Im konkreten Fall ging es um einen angemeldete Versammlung vom Januar 2011, bei der Polizisten und Demonstranten sich wechselseitig filmten. Der spätere Beschwerdeführer wurde von Beamten aufgefordert, sich auszuweisen. Diese Aufforderung kam der Mann nach. Anschließend klagte er gegen die Maßnahme. Zunächst ohne Erfolg. Aber in letzter Instanz gab ihm das Bundesverfassungsgericht Recht. Es stellte fest: Die Feststellung der Identität einer Person greife in das Grundrecht auf informationelle Selbstbestimmung ein. Zwar sei das Gewicht des Eingriffs verhältnismäßig gering, dennoch benötige ein solcher Grundrechtseingriff eine verfassungsrechtliche Rechtfertigung. Diese sei im konkreten Fall jedoch nicht gegeben.

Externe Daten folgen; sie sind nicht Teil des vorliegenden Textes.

(** * Veles: launcher, worker pool, device manager and the network contract test

    A shallow embedding of [veles/thread_pool.py], [veles/launcher.py],
    [veles/opencl.py] and [veles/tests/network.py], with the properties of
    the specification stated over it.

    Conventions of the embedding:
    - Python [str] values are [string]s of 8-bit characters;
    - Python [float] is IEEE binary64, i.e. Rocq's primitive [float];
    - a Python exception is a value of [exn]; code that may raise returns a
      [result];
    - objects that are mutated and shared (pools, the class attributes of
      [ThreadPool], the launcher) live in an explicit state record that the
      functions take and return. *)

From Stdlib Require Import String Ascii List ZArith Bool Lia.
From Stdlib Require Import DecimalString DecimalZ DecimalFacts PrimFloat.
From stdpp Require Import gmap strings list fin_maps.

Set Warnings "-register-all".

Local Open Scope string_scope.
Local Open Scope list_scope.

(* ===================================================================== *)
(** * Python prelude *)
(* ===================================================================== *)

Module Py.

(** The exceptions that occur in the modelled code. *)
Inductive exn : Type :=
| RuntimeError (msg : string)
| ValueError
| KeyError (key : string)
| ZeroDivisionError
| AssertionError
| AttributeError
| IndexError
| IOError
| UnpicklingError
| TypeError
| RecursionError
| SystemExit (code : Z).

(** A computation that returns a value or raises. *)
Inductive result (A : Type) : Type :=
| Ok (a : A)
| Raise (e : exn).
Arguments Ok {A} a.
Arguments Raise {A} e.

#[export] Instance result_ret : MRet result := fun _ a => Ok a.
#[export] Instance result_bind : MBind result := fun _ _ f c =>
  match c with
  | Ok a => f a
  | Raise e => Raise e
  end.

Definition is_ok {A} (r : result A) : bool :=
  match r with Ok _ => true | Raise _ => false end.

(** [d[k]] on a dictionary: [KeyError] when the key is missing. *)
Definition getitem {V} (d : gmap string V) (k : string) : result V :=
  match d !! k with
  | Some v => Ok v
  | None => Raise (KeyError k)
  end.

(** Truth value of a [str]: non-empty. *)
Definition truthy (s : string) : bool :=
  match s with
  | EmptyString => false
  | String _ _ => true
  end.

(** [str.isspace] on the code points below 128. *)
Definition is_space (c : ascii) : bool :=
  let n := nat_of_ascii c in
  ((9 <=? n)%nat && (n <=? 13)%nat) || ((28 <=? n)%nat && (n <=? 32)%nat).

Fixpoint lstrip (s : string) : string :=
  match s with
  | EmptyString => EmptyString
  | String c r => if is_space c then lstrip r else s
  end.

Fixpoint rstrip (s : string) : string :=
  match s with
  | EmptyString => EmptyString
  | String c r =>
      match rstrip r with
      | EmptyString => if is_space c then EmptyString else String c EmptyString
      | r' => String c r'
      end
  end.

(** [s.strip()] *)
Definition strip (s : string) : string := rstrip (lstrip s).

(** [s.split(sep)] for a one-character separator: never an empty list. *)
Fixpoint split (sep : ascii) (s : string) : list string :=
  match s with
  | EmptyString => [EmptyString]
  | String c r =>
      if Ascii.eqb c sep then EmptyString :: split sep r
      else match split sep r with
           | p :: ps => String c p :: ps
           | [] => [String c EmptyString]
           end
  end.

(** [sep.join(l)] *)
Fixpoint join (sep : string) (l : list string) : string :=
  match l with
  | [] => EmptyString
  | [x] => x
  | x :: r => x +:+ sep +:+ join sep r
  end.

(** [s.index(c)]: position of the first [c], [ValueError] without one. *)
Fixpoint index (c : ascii) (s : string) : result nat :=
  match s with
  | EmptyString => Raise ValueError
  | String a r => if Ascii.eqb a c then Ok 0%nat else n ← index c r; Ok (S n)
  end.

(** [s[0:n]] and [s[n:]] *)
Fixpoint take_str (n : nat) (s : string) : string :=
  match n, s with
  | S n', String c r => String c (take_str n' r)
  | _, _ => EmptyString
  end.

Fixpoint drop_str (n : nat) (s : string) : string :=
  match n, s with
  | S n', String _ r => drop_str n' r
  | _, _ => s
  end.

(** Digits of [int(s)] once blanks and sign are off: at least one digit. *)
Definition digits_value (s : string) : result Z :=
  match s with
  | EmptyString => Raise ValueError
  | _ => match NilEmpty.uint_of_string s with
         | Some u => Ok (Z.of_uint u)
         | None => Raise ValueError
         end
  end.

(** [int(s)]: surrounding blanks, an optional sign, decimal digits. *)
Definition int (s : string) : result Z :=
  match strip s with
  | String "-" r => z ← digits_value r; Ok (- z)%Z
  | String "+" r => digits_value r
  | r => digits_value r
  end.

(** ["%d" % z] *)
Definition fmt_d (z : Z) : string := NilZero.string_of_int (Z.to_int z).

(** [range(a, b)] as a list. *)
Definition range (a b : Z) : list Z :=
  (fun i => (a + Z.of_nat i)%Z) <$> seq 0 (Z.to_nat (b - a)).

End Py.
Import Py.

(* ===================================================================== *)
(** * veles/thread_pool.py *)
(* ===================================================================== *)

Module ThreadPool.

Definition pool_id : Type := nat.
Definition thread_id : Type := (nat * nat)%type.

(** What the task queue holds: a task, or [threadpool.WorkerStop]. *)
Inductive item : Type :=
| Task (t : nat)
| WorkerStop.

(** The values [sys.exit] and [ThreadPool.sysexit_initial] take. *)
Inductive exit_fn : Type :=
| exit_None
| builtin_exit
| ThreadPool_exit.

(** The values the SIGINT handler and [ThreadPool.sigint_initial] take. *)
Inductive sigint_fn : Type :=
| sigint_None
| handler_before (n : nat)
| ThreadPool_sigint_handler.

Section Pool.

(** [C]: the functions given to [register_on_shutdown];
    [E]: the rest of the program's state, on which they may act. *)
Context {C E : Type}.

(** What the pool does that another thread or the operating system sees. *)
Inductive event : Type :=
| HooksInstalled
| ShutdownerRun (p : pool_id) (cb : C)
| StopSent (p : pool_id) (front : bool)
| Joined (p : pool_id) (t : thread_id) (force : bool)
| Destroyed (p : pool_id)
| SigintChained (n : nat).

(** One [ThreadPool] object. [q] is [self.q.queue], leftmost first;
    [front_put] tells that [self.q._put] was rebound to [ThreadPool._put];
    [q_maxsize] is [queue_size] (0: unbounded). *)
Record Pool : Type := mkPool {
  q : list item;
  q_maxsize : nat;
  front_put : bool;
  workers : nat;
  threads : list thread_id;
  on_shutdowns : list C;
  shutting_down : bool;
  joined : bool
}.

(** The process: [sys.exit], the SIGINT handler, the class attributes of
    [ThreadPool], the pool objects by identity, and the events so far. *)
Record Process : Type := mkProcess {
  sys_exit : exit_fn;
  sigint : sigint_fn;
  sysexit_initial : exit_fn;
  sigint_initial : sigint_fn;
  pools : list pool_id;
  heap : gmap pool_id Pool;
  next_pool : pool_id;
  log : list event;
  ext : E
}.

(** How a call ends: it returns, it raises, or the calling thread blocks
    for good (a lock it holds itself, a full queue nobody empties). *)
Inductive outcome : Type :=
| Done (w : Process)
| Raised (e : exn) (w : Process)
| Blocked (w : Process).

Definition state_of (o : outcome) : Process :=
  match o with
  | Done w | Raised _ w | Blocked w => w
  end.

Definition and_then (o : outcome) (k : Process -> outcome) : outcome :=
  match o with
  | Done w => k w
  | r => r
  end.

Begründung: Sobald die Polizei wegen Lichtbildern oder Videoaufnahmen präventiv einzuschreiten wolle, erfordere dies eine konkrete Gefahr für ein polizeiliches Schutzgut. Dies sei eine Frage der tatsächlichen Umstände im Einzelfall. Gehen die Sicherheitsbehörden davon aus, dass im Einzelfall die konkrete Gefahr einer unzulässigen Verbreitung der Lichtbilder bestehe, müsse sich diese Annahme auf hinreichend tragfähige Anhaltspunkte stützen. Die bloße Möglichkeit einer strafbaren Verletzung des Rechts am eigenen Bild durch eine Veröffentlichung genüge nicht für eine Identitätsfeststellung. Würde man nur diese Möglichkeit ausreichen lassen, bestehe die Gefahr, dass Betroffene aus Furcht vor polizeilichen Maßnahmen Bildaufnahmen und die mit diesen nicht selten einhergehende Kritik an staatlichem Handeln unterlassen.

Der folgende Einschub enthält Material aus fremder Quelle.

(** Successive [popMin] calls on a heap return a non-decreasing sequence
    of elements of the heap. *)
Lemma pops_sorted (k : nat) (h : list T) :
  heap_ordered h ->
  Sorted not_after (fst (run compare (repeat PopMin k) h)) /\
  (forall y, y ∈ fst (run compare (repeat PopMin k) h) -> y ∈ h).
Proof.
  revert h. induction k as [|k IH]; intros h Hh.
  - simpl. split; [constructor|]. intros y Hy. by apply elem_of_nil in Hy.
  - cbn [repeat run]. destruct h as [|x t].
    + rewrite popMin_empty.
      destruct (IH [] heap_ordered_nil) as [Hs Hin].
      destruct (run compare (repeat PopMin k) []) as [out h'']. done.
    + destruct (popMin_nonempty x t) as (h' & -> & Hperm & Hh').
      destruct (IH h' (Hh' Hh)) as [Hs Hin].
      destruct (run compare (repeat PopMin k) h') as [out h'']. cbn [fst] in *.
      assert (forall y, y ∈ out -> y ∈ x :: t) as Hsub.
      { intros y Hy. rewrite Hperm. right. by apply Hin. }
      split.
      * constructor; [done|].
        destruct out as [|y out]; constructor.
        apply (root_least (x :: t) x Hh eq_refl). apply Hsub. constructor.
      * intros y [->|Hy]%elem_of_cons; [constructor | by apply Hsub].
Qed.

(** C3, amended: on every heap reached from the constructor, with or
    without initial elements, by a sequence of [insert] and [popMin] calls,
    the values returned by [popMin] calls that follow one another with no
    [insert] between them are non-decreasing under the comparator. *)
Theorem C3_successive_pops_nondecreasing (args : option (list T))
    (ops : list op) (k : nat) :
  let h := snd (run compare ops (new compare args)) in
  Sorted not_after (fst (run compare (repeat PopMin k) h)).
Proof. cbn zeta. apply pops_sorted, run_heap, new_heap. Qed.

(** C9: on a heap reached from the constructor by [insert] and [popMin]
    calls, [popMin] returns the root, which is not after any element of the
    heap; on the empty heap it returns [undefined] and the heap stays
    empty. *)
Theorem C9_popMin_root_or_none (args : option (list T)) (ops : list op) :
  let h := snd (run compare ops (new compare args)) in
  (h = [] -> popMin compare h = (None, [])) /\
  (h <> [] ->
   exists x, h !! 0 = Some x /\ fst (popMin compare h) = Some x /\
             least compare x h).
Proof.
  cbn zeta. pose proof (run_heap ops _ (new_heap args)) as Hh.
  destruct (snd (run compare ops (new compare args))) as [|x t].
  - split; [intros _; apply popMin_empty | done].
  - split; [done|]. intros _. exists x. split; [done|].
    destruct (popMin_nonempty x t) as (h' & -> & _ & _).
    split; [done|]. by apply root_least.
Qed.
End HeapFacts.

(** The heap built from 5, 3, 8, 1: four [popMin] calls return
    1, 3, 5, 8. *)
Lemma C3_successive_pops_nondecreasing_witness :
  Sorted (not_after numeric)
    (fst (MinHeap.run numeric (repeat MinHeap.PopMin 4)
            (snd (MinHeap.run numeric []
                    (MinHeap.new numeric (Some [5; 3; 8; 1]%Z)))))) /\
  fst (MinHeap.run numeric (repeat MinHeap.PopMin 4)
         (MinHeap.new numeric (Some [5; 3; 8; 1]%Z))) = [1; 3; 5; 8]%Z.
Proof.
  split.
  - apply (C3_successive_pops_nondecreasing numeric numeric_total_order
             (Some [5; 3; 8; 1]%Z) [] 4).
  - reflexivity.
Defined.

(** C3, as stated, fails: in the example usage the heap built from
    5, 3, 8, 1 returns 1, then 0 and 7 are inserted, and the next [popMin]
    returns 0: the returned values 1, 0 decrease. *)
Lemma C3_pops_across_insert_decrease :
  total_order numeric /\
  fst (MinHeap.run numeric
         [MinHeap.PopMin; MinHeap.Insert 0%Z; MinHeap.Insert 7%Z; MinHeap.PopMin]
         (MinHeap.new numeric (Some [5; 3; 8; 1]%Z))) = [1; 0]%Z /\
  ~ Sorted (not_after numeric) [1; 0]%Z.
Proof.
  split; [exact numeric_total_order|]. split; [reflexivity|].
  intros Hs. inversion Hs as [|a l _ Hhd]; subst.
  inversion Hhd as [|b l' Hab]; subst.
  unfold not_after, numeric in Hab. lia.
Qed.

(** The heap built from 5, 3, 8, 1 returns 1, 3, 5, 8. *)
Example heap_5381 :
  MinHeap.new numeric (Some [5; 3; 8; 1]%Z) = [1; 3; 8; 5]%Z /\
  fst (MinHeap.run numeric (repeat MinHeap.PopMin 4)
         (MinHeap.new numeric (Some [5; 3; 8; 1]%Z))) = [1; 3; 5; 8]%Z.
Proof. split; reflexivity. Qed.

Lemma C9_popMin_root_or_none_witness :
  let h := snd (MinHeap.run numeric [MinHeap.Insert 0%Z]
                  (MinHeap.new numeric (Some [5; 3; 8; 1]%Z))) in
  (h = [] -> MinHeap.popMin numeric h = (None, [])) /\
  (h <> [] ->
   exists x, h !! 0 = Some x /\ fst (MinHeap.popMin numeric h) = Some x /\
             least numeric x h).
Proof.
  apply (C9_popMin_root_or_none numeric numeric_total_order
           (Some [5; 3; 8; 1]%Z) [MinHeap.Insert 0%Z]).
Defined.

(** On the empty heap, whatever the comparator. *)
Example popMin_on_empty :
  MinHeap.popMin numeric (MinHeap.new numeric None) = (None, []) /\
  MinHeap.isEmpty (snd (MinHeap.popMin numeric (MinHeap.new numeric None))) = true.
Proof. split; reflexivity. Qed.

(** ** BreathFirstSearch *)

Section BfsFacts.
Context {T : Type} `{JsKey T}.
Import Graph.
Variable adj : @adjacency T.
Variable start target : T.
Local Abbreviation bfs_inv := (bfs_inv adj start target).
Local Abbreviation bfs_result_ok := (bfs_result_ok adj start target).

Lemma entries_of_nodes (path new : list T) : map fst (entries_of path new) = new.
Proof. unfold entries_of. rewrite map_map. simpl. apply map_id. Qed.

Lemma bfs_neighbors_spec (path : list T) (ns : list (GraphNode T))
    (vis : list T) (qi : list (T * list T)) (sz : Z) :
  bfs_neighbors path ns (mk_bfs vis (Queue.mk qi sz)) =
  mk_bfs (vis ++ fresh vis (map node ns))
         (Queue.mk (qi ++ entries_of path (fresh vis (map node ns)))
                   (sz + Z.of_nat (length (fresh vis (map node ns))))).
Proof.
  unfold bfs_neighbors. revert vis qi sz.
  induction ns as [|n ns IH]; intros vis qi sz.
  - simpl. rewrite !app_nil_r. do 2 f_equal. lia.
  - cbn [fold_left map fresh visited queue].
    unfold JsSet.add. destruct (JsSet.has vis (node n)) eqn:Hhas; cbn [negb].
    + apply IH.
    + unfold Queue.enqueue. cbn [Queue.items Queue._size].
      rewrite IH. cbn [entries_of map length].
      rewrite <- !app_assoc. cbn [app]. do 2 f_equal. lia.
Qed.

Lemma fresh_sub (vis ns : list T) (n : T) : n ∈ fresh vis ns -> n ∈ ns.
Proof.
  revert vis. induction ns as [|m ns IH]; intros vis; simpl; [done|].
  destruct (JsSet.has vis m).
  - intros Hn. right. by apply (IH vis).
  - intros [->|Hn]%elem_of_cons; [left | right; by apply (IH (vis ++ [m]))].
Qed.

Lemma fresh_covers (vis ns : list T) (n : T) :
  n ∈ ns -> n ∈ vis ++ fresh vis ns.
Proof.
  revert vis. induction ns as [|m ns IH]; intros vis; simpl.
  - intros Hn. by apply elem_of_nil in Hn.
  - unfold JsSet.has. case_bool_decide as Hm.
    + intros [->|Hn]%elem_of_cons; [apply elem_of_app; by left | by apply IH].
    + intros [->|Hn]%elem_of_cons.
      * apply elem_of_app. right. left.
      * specialize (IH (vis ++ [m]) Hn). rewrite <- app_assoc in IH. exact IH.
Qed.

Lemma fresh_NoDup (vis ns : list T) : NoDup vis -> NoDup (vis ++ fresh vis ns).
Proof.
  revert vis. induction ns as [|m ns IH]; intros vis Hnd; simpl.
  - by rewrite app_nil_r.
  - unfold JsSet.has. case_bool_decide as Hm; [by apply IH|].
    change (m :: fresh (vis ++ [m]) ns) with ([m] ++ fresh (vis ++ [m]) ns).
    rewrite app_assoc. apply IH.
    apply NoDup_app. split; [done|]. split; [|apply NoDup_singleton].
    intros x Hx ->%list_elem_of_singleton. done.
Qed.

(** Paths of the adjacency list. *)
Lemma path_to_length (p : list T) (w : T) : path_to adj start p w -> 1 <= length p.
Proof. destruct 1; [done|]. rewrite length_app. simpl. lia. Qed.

Lemma path_to_inv (p : list T) (w : T) :
  path_to adj start p w ->
  (p = [start] /\ w = start) \/
  exists p0 u, p = p0 ++ [w] /\ path_to adj start p0 u /\ w ∈ neighbors_of adj u.
Proof. destruct 1; [by left | right; eauto]. Qed.

Lemma neighbors_candidates (u w : T) :
  w ∈ neighbors_of adj u -> w ∈ map to (getAllEdges adj).
Proof.
  unfold neighbors_of, getAllEdges, JsMap.entries.
  induction adj as [|[k l] g IH]; simpl; [intros Hw; by apply elem_of_nil in Hw|].
  rewrite map_app, map_map. simpl.
  intros Hw. apply elem_of_app.
  destruct (decide (k = u)); [left; exact Hw | right; by apply IH].
Qed.

Lemma bfs_init_eq (n : T) :
  bfs_init n = mk_bfs [n] (Queue.mk [(n, [n])] 1).
Proof.
  unfold bfs_init, JsSet.add, JsSet.has.
  by rewrite bool_decide_eq_false_2 by apply not_elem_of_nil.
Qed.

Lemma bfs_inv_init : bfs_inv 1 [] [(start, [start])] [] (bfs_init start).
Proof.
  rewrite bfs_init_eq. split; try done.
  - apply NoDup_singleton.
  - repeat constructor.
  - intros u Hu. by apply elem_of_nil in Hu.
  - intros p w Hp Hlen. apply path_to_length in Hp. lia.
  - intros p w Hp Hlen. right.
    destruct (path_to_inv p w Hp) as [[-> ->]|(p0 & u & -> & Hp0 & _)]; [constructor|].
    apply path_to_length in Hp0. rewrite length_app in Hlen. simpl in Hlen. lia.
  - intros v Hv. left. by apply list_elem_of_singleton in Hv.
Qed.

(** When the entries of the level are used up, the next level starts. *)
Lemma bfs_inv_relevel (k : nat) (done : list T) (q2 : list (T * list T))
    (st : bfs_state) :
  bfs_inv k done [] q2 st -> bfs_inv (S k) done q2 [] st.
Proof.
  intros [Hi Hs Hv Hnd Hk H1 H2 Hd Hb Ha Hc].
  split; try done; rewrite ?app_nil_r; try done.
  - lia.
  - intros p w Hp Hlen.
    destruct (decide (length p = k)) as [Heq|Hne]; [|apply (Hb p w Hp); lia].
    destruct (Ha p w Hp Heq) as [?|Hw]; [done | by apply elem_of_nil in Hw].
  - intros p w Hp Hlen.
    destruct (path_to_inv p w Hp) as [[-> ->]|(p0 & u & -> & Hp0 & Hw)];
      [simpl in Hlen; lia|].
    rewrite length_app in Hlen. simpl in Hlen.
    destruct (Ha p0 u Hp0 ltac:(lia)) as [Hu|Hu]; [|by apply elem_of_nil in Hu].
    destruct (Hd u Hu) as [_ Hnb]. specialize (Hnb w Hw).
    rewrite Hv in Hnb. simpl in Hnb. by apply elem_of_app in Hnb.
Qed.

(** With an empty queue every node that has a path from [start] has been
    dequeued, and none of them was the target. *)
Lemma bfs_inv_empty (k : nat) (done : list T) (st : bfs_state) :
  bfs_inv k done [] [] st -> forall p, ~ path_to adj start p target.
Proof.
  intros [Hi Hs Hv Hnd Hk H1 H2 Hd Hb Ha Hc].
  assert (forall p w, path_to adj start p w -> w ∈ done) as Hall.
  { induction 1 as [|p u v Hp IH Hv'].
    - destruct (decide (1 = k)) as [Heq|Hne].
      + destruct (Ha [start] start (path_start _ _) Heq) as [?|Hw];
          [done | by apply elem_of_nil in Hw].
      + apply (Hb [start] start (path_start _ _)). simpl. lia.
    - destruct (Hd u IH) as [_ Hnb]. specialize (Hnb v Hv').
      rewrite Hv in Hnb. simpl in Hnb. by rewrite app_nil_r in Hnb. }
  intros p Hp. by destruct (Hd target (Hall p target Hp)).
Qed.

(** One turn of the loop from a state whose level has an entry. *)
Lemma bfs_step_level (k : nat) (done : list T) (c : T) (pc : list T)
    (q1 q2 : list (T * list T)) (st : bfs_state) :
  bfs_inv k done ((c, pc) :: q1) q2 st ->
  match bfs_step adj target st with
  | inr (Done (Some p)) =>
      path_to adj start p target /\
      forall p', path_to adj start p' target -> length p <= length p'
  | inr _ => False
  | inl st' =>
      exists new,
        bfs_inv k (done ++ [c]) q1 (q2 ++ entries_of pc new) st' /\
        visited st' = visited st ++ new
  end.
Proof.
  intros [Hi Hs Hv Hnd Hk H1 H2 Hd Hb Ha Hc].
  destruct st as [vis [qi sz]]. cbn [visited queue Queue.items Queue._size] in *.
  unfold bfs_step, Queue.size, Queue.dequeue. cbn [queue Queue.items Queue._size visited].
  rewrite bool_decide_eq_true_2 by (rewrite Hs; simpl; lia).
  rewrite Hi. cbn [app].
  apply Forall_cons in H1 as [[Hpc Hlen] H1]. cbn [fst snd] in Hpc, Hlen.
  destruct (decide (c = target)) as [->|Hct].
  - split; [done|]. intros p' Hp'.
    destruct (decide (length p' < k)) as [Hlt|]; [|lia].
    by destruct (Hd target (Hb p' target Hp' Hlt)).
  - rewrite bfs_neighbors_spec.
    set (new := fresh vis (map node (default [] (JsMap.get adj c)))).
    exists new. split; [|done].
    assert (forall w, w ∈ new -> w ∈ neighbors_of adj c) as Hnew.
    { intros w Hw. by apply fresh_sub in Hw. }
    split; cbn [visited queue Queue.items Queue._size].
    + by rewrite <- app_assoc.
    + rewrite Hs. cbn [app length]. rewrite !length_app.
      unfold entries_of. rewrite length_map. lia.
    + rewrite Hv. rewrite !map_app, entries_of_nodes. simpl.
      rewrite <- !app_assoc. simpl. by rewrite <- ?app_assoc.
    + by apply fresh_NoDup.
    + done.
    + done.
    + apply Forall_app. split; [done|].
      apply Forall_forall. intros e (w & -> & Hw)%list_elem_of_fmap.
      cbn [fst snd]. split.
      * apply (path_step adj start pc c w); [done | by apply Hnew].
      * rewrite length_app. simpl. lia.
    + intros u [Hu|Hu]%elem_of_app.
      * destruct (Hd u Hu) as [Hne Hnb]. split; [done|].
        intros w Hw. apply elem_of_app. left. by apply Hnb.
      * apply list_elem_of_singleton in Hu as ->. split; [done|].
        intros w Hw. by apply fresh_covers.
    + intros p w Hp Hl. apply elem_of_app. left. by apply (Hb p w).
    + intros p w Hp Hl. destruct (Ha p w Hp Hl) as [Hw|Hw].
      * left. apply elem_of_app. by left.
      * simpl in Hw. apply elem_of_cons in Hw as [->|Hw]; [|by right].
        left. apply elem_of_app. right. constructor.
    + intros v [Hvv|Hvn]%elem_of_app; [by apply Hc|].
      right. by apply neighbors_candidates with c, Hnew.
Qed.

Vor diesem Hintergrund hätten die eingesetzten Polizeibeamten nicht schon deshalb davon ausgehen dürfen, dass die Aufnahmen im Internet veröffentlicht werden sollten, weil ein anderer Grund für die Beamten nicht ersichtlich gewesen sei. Dabei hätten sie verkannt, dass der Anlass für die Aufnahmen im konkreten Fall darin lag, dass die Polizei selbst Bild- und Tonaufnahmen der Teilnehmer einer öffentlichen Versammlung anfertigte. Wenn Versammlungsteilnehmer in dieser Situation ihrerseits Ton- und Bildaufnahmen von den eingesetzten Beamten anfertigen, dann könne nicht ohne nähere Begründung von einer konkreten Gefahr für ein polizeiliches Schutzgut ausgegangen werden. Vielmehr sei hier zunächst zu prüfen, ob eine sanktionierte Verbreitung oder öffentliche Zurschaustellung der angefertigten Aufnahmen tatsächlich zu erwarten ist oder ob es sich bei der Anfertigung der Aufnahmen lediglich um eine bloße Reaktion auf die von der Polizei gefertigten Bild- und Tonaufzeichnungen handelt - etwa zur Beweissicherung mit Blick auf etwaige Rechtsstreitigkeiten.